▶ The task:
Write out the data exactly from its first line onward, ending with the line in which "equality, truthiness, a" appears.

..........

(** * A shallow embedding of the react-three-fiber reconciler core (src/index.js)

    The first half gives the definitions, in the order of the source file:

    - [Str]: the string helpers the source calls (startsWith, includes, split,
      charAt/substr, lodash's upperFirst);
    - [Js]: the fragment of JavaScript the source relies on (values, strict
      equality, truthiness, a heap of mutable objects and arrays, exceptions);
    - [Props]: [applyProps];
    - [Adapter]: [createInstance], [appendChild], [removeChild],
      [insertBefore], [commitUpdate];
    - [Loop]: the [subscribe] entry of the canvas state;
    - [Picking]: [intersect], [handleMove] and the click handler;
    - [Frame]: [renderLoop], and [subscribe] on the heap;
    - [Roots]: [render] and [unmountComponentAtNode].

    The second half states and proves their properties:

    - [Heap], [HeapWrites]: reading and writing the heap;
    - [LoopSpec], [PropsSpec], [AdapterSpec], [PickingSpec]: the behaviour of
      the single functions;
    - [AdapterInv]: an invariant of the heap under sequences of adapter
      operations, proved with a small program logic;
    - [PropsMore], [AdapterMore], [PickingMore], [FrameSpec], [RootsSpec]:
      further properties of the single functions and of their
      compositions. *)

From Stdlib Require Import ZArith Ascii String DecimalString DecimalNat.
From stdpp Require Import base option list gmap strings.

Open Scope string_scope.
Open Scope list_scope.

(* ===================================================================== *)
(** ** Strings *)
(* ===================================================================== *)

Module Str.

(** [key.startsWith(pre)] *)
Definition startsWith (key pre : string) : bool := String.prefix pre key.

(** [key.split(sep)] for a one-character separator. *)
Fixpoint split (sep : ascii) (s : string) : list string :=
  match s with
  | EmptyString => [""]
  | String c r =>
      if Ascii.eqb c sep then "" :: split sep r
      else match split sep r with
           | h :: t => String c h :: t
           | [] => [String c ""]
           end
  end.

(** [key.includes(c)] for a one-character needle. *)
Fixpoint includes (c : ascii) (s : string) : bool :=
  match s with
  | EmptyString => false
  | String x r => Ascii.eqb x c || includes c r
  end.

(** [key.substr(n)] *)
Fixpoint substr (n : nat) (s : string) : string :=
  match n, s with
  | O, _ => s
  | S n', String _ r => substr n' r
  | S _, EmptyString => ""
  end.

(** [toLowerCase] and [toUpperCase] of one character; only the ASCII letters
    have a case in this model. *)
Definition toLowerCase (c : ascii) : ascii :=
  let n := nat_of_ascii c in
  if (65 <=? n)%nat && (n <=? 90)%nat then ascii_of_nat (n + 32) else c.

Definition toUpperCase (c : ascii) : ascii :=
  let n := nat_of_ascii c in
  if (97 <=? n)%nat && (n <=? 122)%nat then ascii_of_nat (n - 32) else c.

(** [key.charAt(2).toLowerCase() + key.substr(3)]:  "onClick" becomes
    "click"; a key of two characters or fewer becomes the empty string. *)
Definition handlerName (key : string) : string :=
  match substr 2 key with
  | EmptyString => ""
  | String c r => String (toLowerCase c) r
  end.

(** lodash's [upperFirst]. *)
Definition upperFirst (s : string) : string :=
  match s with
  | EmptyString => ""
  | String c r => String (toUpperCase c) r
  end.

(** The property key of an array index, and the index a key denotes when it
    is a canonical numeric string ("0", "1", "12"; not "01"). *)
Definition indexKey (n : nat) : string :=
  NilEmpty.string_of_uint (Nat.to_uint n).

Definition parseIndex (k : string) : option nat :=
  match NilEmpty.uint_of_string k with
  | Some u =>
      let n := Nat.of_uint u in
      if String.eqb (indexKey n) k then Some n else None
  | None => None
  end.

Definition ofZ (n : Z) : string := NilZero.string_of_int (Z.to_int n).

End Str.

(* ===================================================================== *)
(** ** The JavaScript fragment *)
(* ===================================================================== *)

Module Js.

Definition addr := nat.

(** Values.  Numbers are the integers and [NaN]; objects, arrays and
    functions live in the heap and are denoted by their address. *)
Inductive value :=
| VUndef
| VNull
| VBool (b : bool)
| VNum (n : Z)
| VNaN
| VStr (s : string)
| VRef (a : addr).

#[export] Instance value_eq_dec : EqDecision value.
Proof. solve_decision. Defined.

(** [v === w] *)
Definition strict_eq (v w : value) : bool :=
  match v, w with
  | VNaN, _ | _, VNaN => false
  | _, _ => bool_decide (v = w)
  end.

(** ToBoolean *)
Definition truthy (v : value) : bool :=
  match v with
  | VUndef | VNull | VNaN => false
  | VBool b => b
  | VNum n => negb (n =? 0)%Z
  | VStr s => negb (String.eqb s "")
  | VRef _ => true
  end.

Definition nullish (v : value) : bool :=
  match v with VUndef | VNull => true | _ => false end.

(** A heap object: the name of its constructor, its properties (own and
    inherited alike), for an array its elements, and whether it can be
    called. *)
Record object := Object {
  cname : string;
  fields : gmap string value;
  items : option (list value);
  callable : bool
}.

Definition plain (fs : gmap string value) : object :=
  Object "Object" fs None false.
Definition array (l : list value) : object :=
  Object "Array" ∅ (Some l) false.
Definition function (fs : gmap string value) : object :=
  Object "Function" fs None true.

(** What the outside world sees of a run: constructor calls of the scene
    library, calls of function values (library methods such as [set] and
    [copy], user handlers), and events dispatched on scene nodes.  The
    effects these callees have on their own are outside the model. *)
Inductive event :=
| Construct (name : string) (args : list value) (a : addr)
| Invoke (f : value) (this : value) (args : list value)
| Dispatch (target : value) (type : string).

(** The program state.  [leaves] is ghost state: the placeholders
    [createInstance] has wrapped around non-spatial resources; nothing reads
    it. *)
Record state := State {
  heap : gmap addr object;
  leaves : gset addr;
  trace : list event
}.

(** A computation either returns or throws (a TypeError, or the RangeError of
    an invalid array length); either way the heap writes made so far stay. *)
Inductive result (A : Type) :=
| Ok (a : A) (s : state)
| Throw (s : state).
Arguments Ok {A} a s.
Arguments Throw {A} s.

Definition M (A : Type) := state -> result A.

Definition ret {A} (a : A) : M A := fun s => Ok a s.
Definition throw {A} : M A := fun s => Throw s.
Definition bind {A B} (m : M A) (k : A -> M B) : M B :=
  fun s => match m s with
           | Ok a s' => k a s'
           | Throw s' => Throw s'
           end.

Notation "'let!' x ':=' m 'in' k" := (bind m (fun x => k))
  (at level 20, x name, m at level 100, k at level 200, only parsing).
Notation "m '>>>' k" := (bind m (fun _ => k))
  (at level 20, k at level 200, only parsing).

(** [forEach] over a list, in order; an exception ends the loop. *)
Fixpoint forEach {A} (f : A -> M unit) (l : list A) : M unit :=
  match l with
  | [] => ret tt
  | x :: r => f x >>> forEach f r
  end.

(** [o[k]] on a heap object. *)
Definition obj_get (o : object) (k : string) : value :=
  match items o with
  | Some l =>
      if String.eqb k "length" then VNum (Z.of_nat (length l))
      else match Str.parseIndex k with
           | Some i => default VUndef (l !! i)
           | None => default VUndef (fields o !! k)
           end
  | None => default VUndef (fields o !! k)
  end.

(** [o[k] = x] on a heap object; [None] when the write is refused (an array
    length that is not a non-negative integer).  Writing past the end of an
    array pads it with [undefined]. *)
Definition resize (n : nat) (l : list value) : list value :=
  take n l ++ replicate (n - length l) VUndef.

Definition obj_set (o : object) (k : string) (x : value) : option object :=
  match items o with
  | Some l =>
      if String.eqb k "length" then
        match x with
        | VNum n =>
            if (0 <=? n)%Z
            then Some (Object (cname o) (fields o)
                         (Some (resize (Z.to_nat n) l)) (callable o))
            else None
        | _ => None
        end
      else match Str.parseIndex k with
           | Some i =>
               Some (Object (cname o) (fields o)
                       (Some (<[i := x]> (resize (max (S i) (length l)) l)))
                       (callable o))
           | None =>
               Some (Object (cname o) (<[k := x]> (fields o)) (items o)
                       (callable o))
           end
  | None => Some (Object (cname o) (<[k := x]> (fields o)) None (callable o))
  end.

(** [v[k]]: reading a property of [undefined] or [null] throws; a primitive
    has no properties in this model (prototype methods and the characters of
    a string are left out), and neither has a reference to no object, which
    no run of the program produces. *)
Definition getv (v : value) (k : string) : M value :=
  fun s =>
    match v with
    | VUndef | VNull => Throw s
    | VRef a =>
        match heap s !! a with
        | Some o => Ok (obj_get o k) s
        | None => Ok VUndef s
        end
    | _ => Ok VUndef s
    end.

(** [v[k] = x] in strict mode (the source is an ES module): assigning to a
    property of [undefined], [null] or a primitive throws.  A write through a
    reference to no object is ignored. *)
Definition setv (v : value) (k : string) (x : value) : M unit :=
  fun s =>
    match v with
    | VRef a =>
        match heap s !! a with
        | Some o =>
            match obj_set o k x with
            | Some o' => Ok tt (State (<[a := o']> (heap s)) (leaves s) (trace s))
            | None => Throw s
            end
        | None => Ok tt s
        end
    | _ => Throw s
    end.

(** Allocation of a new object. *)
Definition alloc (o : object) : M addr :=
  fun s =>
    let a := fresh (dom (heap s)) in
    Ok a (State (<[a := o]> (heap s)) (leaves s) (trace s)).

Definition emit (e : event) : M unit :=
  fun s => Ok tt (State (heap s) (leaves s) (trace s ++ [e])).

Definition gets {A} (f : state -> A) : M A := fun s => Ok (f s) s.

(** [typeof v === 'function'] *)
Definition is_function (s : state) (v : value) : bool :=
  match v with
  | VRef a => match heap s !! a with
              | Some o => callable o
              | None => false
              end
  | _ => false
  end.

(** [f.call(this, ...args)]: calling what is not a function throws. *)
Definition callv (f this : value) (args : list value) : M unit :=
  let! fn := gets (fun s => is_function s f) in
  if fn then emit (Invoke f this args) else throw.

(** The elements of an array value; methods of [Array.prototype] called on
    anything else throw. *)
Definition arr_items (v : value) : M (list value) :=
  fun s =>
    match v with
    | VRef a =>
        match heap s !! a with
        | Some o => match items o with Some l => Ok l s | None => Throw s end
        | None => Throw s
        end
    | _ => Throw s
    end.

(** In-place update of an array's elements ([push], [splice]). *)
Definition arr_update (v : value) (l : list value) : M unit :=
  fun s =>
    match v with
    | VRef a =>
        match heap s !! a with
        | Some o =>
            match items o with
            | Some _ =>
                Ok tt (State (<[a := Object (cname o) (fields o) (Some l)
                                       (callable o)]> (heap s))
                         (leaves s) (trace s))
            | None => Throw s
            end
        | None => Throw s
        end
    | _ => Throw s
    end.
(** * flow2api: the browser captcha service

    A shallow embedding of [src/services/browser_captcha_personal.py]
    (class [BrowserCaptchaService]) and the properties of its token
    acquisition paths.

    The service drives a real browser through the nodriver library.  The
    browser, the clock and the file system are the environment of the
    program: they are modelled by a [driver], a deterministic state machine
    over an abstract world, each of whose operations may raise.  The methods
    of the class are programs of a small monad that threads the instance
    attributes and the world, may raise a Python exception, and records every
    call it makes to the environment as an event. *)

From Stdlib Require Import ZArith List String Bool Lia.
Import ListNotations.
Open Scope string_scope.
Open Scope list_scope.

(** ** Python values, exceptions *)

(** What [tab.evaluate] hands back: the value of a JavaScript expression as
    a Python object.  The code only tests these values for truthiness and
    compares them with a string. *)
Inductive pyval : Type :=
| PNone
| PBool (b : bool)
| PInt (z : Z)
| PStr (s : string).

(** Python's truth value testing: [None], [False], [0] and the empty string
    are false. *)
Definition truthy (v : pyval) : bool :=
  match v with
  | PNone => false
  | PBool b => b
  | PInt z => negb (Z.eqb z 0)
  | PStr s => negb (String.eqb s EmptyString)
  end.

(** [v == s] for a string literal [s]. *)
Definition eq_str (v : pyval) (s : string) : bool :=
  match v with
  | PStr s' => String.eqb s' s
  | _ => false
  end.

(** The exceptions the code tells apart: [ConnectionRefusedError] has a
    handler of its own in the page-load loop, [AttributeError] is what an
    attribute access on [None] or on a missing attribute raises, and every
    other [Exception] is handled alike.  What is not an [Exception] (the
    cancellation of the task, the exit of the interpreter) comes from the
    event loop and not from the calls made here; it is not modelled. *)
Inductive exn : Type :=
| ConnectionRefusedError
| AttributeError
| OtherException (what : string).

Inductive res (A : Type) : Type :=
| Ret (a : A)
| Raise (e : exn).
Arguments Ret {A} a.
Arguments Raise {A} e.

Definition is_ret {A} (r : res A) : bool :=
  match r with Ret _ => true | Raise _ => false end.

(** ** Handles and scripts *)

Definition Tab := nat.
Definition Browser := nat.

(** The two page globals of one execution, [_recaptcha_token_{ts}] and
    [_recaptcha_error_{ts}]. *)
Inductive jsvar : Type :=
| TokenVar (ts : Z)
| ErrorVar (ts : Z).

(** The JavaScript sources passed to [tab.evaluate], one constructor for each
    source text of the class, with the values interpolated into it. *)
Inductive script : Type :=
| DocumentReadyState
| EnterpriseExecuteIsFunction
| InjectRecaptchaScript (website_key : string)
| ExecuteEnterprise (website_key : string) (token_var error_var : jsvar)
| ReadWindowVar (v : jsvar)
| DeleteWindowVars (token_var error_var : jsvar).

Definition is_inject (s : script) : bool :=
  match s with InjectRecaptchaScript _ => true | _ => false end.

Definition is_readiness_check (s : script) : bool :=
  match s with EnterpriseExecuteIsFunction => true | _ => false end.

(** ** The environment *)

(** Times are in milliseconds: [asyncio.sleep(1)] is [1000],
    [tab.sleep(0.5)] is [500], and [time_time] is [int(time.time() * 1000)]. *)
Record driver : Type := {
  W : Type;
  time_time : W -> Z * W;
  os_makedirs : string -> W -> res unit * W;
  uc_start : bool -> string -> W -> res Browser * W;
  browser_stopped : Browser -> W -> res bool * W;
  browser_get : Browser -> string -> bool -> W -> res Tab * W;
  browser_stop : Browser -> W -> res unit * W;
  tab_evaluate : Tab -> script -> W -> res pyval * W;
  tab_sleep : Tab -> Z -> W -> res unit * W;
  tab_close : Tab -> W -> res unit * W
}.

(** ** Events *)

(** The methods of the class, for the call events. *)
Inductive method : Type :=
| M_initialize
| M_start_resident_mode
| M_stop_resident_mode
| M_wait_for_recaptcha
| M_execute_recaptcha_on_tab
| M_get_token
| M_get_token_legacy
| M_close.

Inductive level : Type := Info | Warning | Error.

(** The messages handed to [debug_logger], one constructor for each call
    site.  Durations, which the code formats from floating-point clock
    differences, are left out of the message. *)
Inductive message : Type :=
| BrowserStoppedReinit
| BrowserUnresponsiveReinit
| StartingBrowser (user_data_dir : string)
| BrowserStarted (user_data_dir : string)
| BrowserStartFailed (e : exn)
| ResidentAlreadyRunning
| ResidentStarting (website_url : string)
| TabCreatedWaiting
| PageState (ready_state : pyval) (attempt : nat)
| TabConnectionLost (e : exn)
| TabRecreated
| TabRecreateFailed (e : exn)
| PageWaitException (e : exn) (attempt : nat)
| PageLoadTimeout
| RecaptchaLoadFailed
| ResidentStarted (project_id : string)
| ResidentStopped
| DetectingRecaptcha
| EnterpriseLoaded
| InjectingScript
| EnterpriseLoadedAfter (polls : nat)
| RecaptchaLoadTimeout
| RecaptchaError (error : pyval)
| ResidentGenerating
| TokenGenerated
| ResidentFailedFallback
| ResidentNotReadyFallback
| LegacyVisiting (website_url : string)
| LegacyWaitingLoad
| LegacyRecaptchaUnavailable
| LegacyExecuting
| LegacyTokenOk
| LegacyTokenNull
| LegacyException (e : exn)
| BrowserCloseException (e : exn)
| BrowserClosed
| BrowserCloseError (e : exn).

..........

▶ Solution:
(** * A shallow embedding of the react-three-fiber reconciler core (src/index.js)

    The first half gives the definitions, in the order of the source file:

    - [Str]: the string helpers the source calls (startsWith, includes, split,
      charAt/substr, lodash's upperFirst);
    - [Js]: the fragment of JavaScript the source relies on (values, strict
      equality, truthiness, a heap of mutable objects and arrays, exceptions);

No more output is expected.